-- LISTED RECORDS follows --
(** An autoscaler of a mode for a target, its answer from the API server, and
    what is read for it. *)
Definition h1_env (mode target : string) (answer : option ApiError) : HPAEnvironment :=
  hpa_environment (hpa_table mode target) SchedulingModeDivide answer.
Definition h1_cached (e : HPAEnvironment) : HPAState :=
  match handleCache e hpa_start (hpa_key "h1") with Returns (s, _) => s | _ => hpa_start end.
Definition h1_resp (mode target : string) : handleCacheResp :=
  let web := String.eqb target "web" in {|
  hr_hpaFTC := hpa_ftc; hr_hpaGVR := GetSourceTypeGVR hpa_ftc; hr_hpaObject := hpa_object "h1" mode target;
  hr_fedHPAObject := hpa_fed "h1-hpas" ∅;
  hr_fedWorkloadObject :=
    if web then Some (hpa_fed "web-deployments.apps" {[ PropagationPolicyNameLabel := "p"%string ]}) else None;
  hr_ppObject := if web then Some (NamespacedPolicy (hpa_policy SchedulingModeDivide)) else None;
  hr_newPPResource := if web then Some (policyObjectToResource (NamespacedPolicy (hpa_policy SchedulingModeDivide))) else None |}.
Definition h1_out (e : HPAEnvironment) : HPAOutcome :=
  match reconcile e hpa_start (hpa_key "h1") with Returns (_, out) => out
  | _ => {| ho_result := StatusError; ho_hpaSent := None; ho_fedSent := None; ho_events := [] |} end.

Lemma h1_config mode target : mode ∈ [FederatedHPAModeCentralized; FederatedHPAModeDistributed] ->
  hpa_config (h1_resp mode target).
Proof.
  intros Hm. split.
  - by_run.
  - intros cs. assert (GetPendingControllers (hpa_fed "h1-hpas" ∅) = inl [[hpa_me]; ["scheduler"%string]]) as E by (vm_compute; reflexivity).
    cbn [hr_fedHPAObject h1_resp]. rewrite E. intros [= <-]. split; [apply NoDup_singleton|].
    intros g ->%list_elem_of_singleton. by apply (bool_decide_eq_true_1 _); vm_compute.
  - reflexivity.
  - unfold known_mode. assert (modeOf (h1_resp mode target) = mode) as -> by reflexivity. set_solver.
Qed.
-- LISTED RECORDS concluded --
Scan the lines above for "Definition h1_cached (e" and for "match reconcile e". Repeat exactly the line holding each of them and every line in between.

* _SOLUTION FOR THIS EXERCISE_:
Definition h1_cached (e : HPAEnvironment) : HPAState :=
  match handleCache e hpa_start (hpa_key "h1") with Returns (s, _) => s | _ => hpa_start end.
Definition h1_resp (mode target : string) : handleCacheResp :=
  let web := String.eqb target "web" in {|
  hr_hpaFTC := hpa_ftc; hr_hpaGVR := GetSourceTypeGVR hpa_ftc; hr_hpaObject := hpa_object "h1" mode target;
  hr_fedHPAObject := hpa_fed "h1-hpas" ∅;
  hr_fedWorkloadObject :=
    if web then Some (hpa_fed "web-deployments.apps" {[ PropagationPolicyNameLabel := "p"%string ]}) else None;
  hr_ppObject := if web then Some (NamespacedPolicy (hpa_policy SchedulingModeDivide)) else None;
  hr_newPPResource := if web then Some (policyObjectToResource (NamespacedPolicy (hpa_policy SchedulingModeDivide))) else None |}.
Definition h1_out (e : HPAEnvironment) : HPAOutcome :=
  match reconcile e hpa_start (hpa_key "h1") with Returns (_, out) => out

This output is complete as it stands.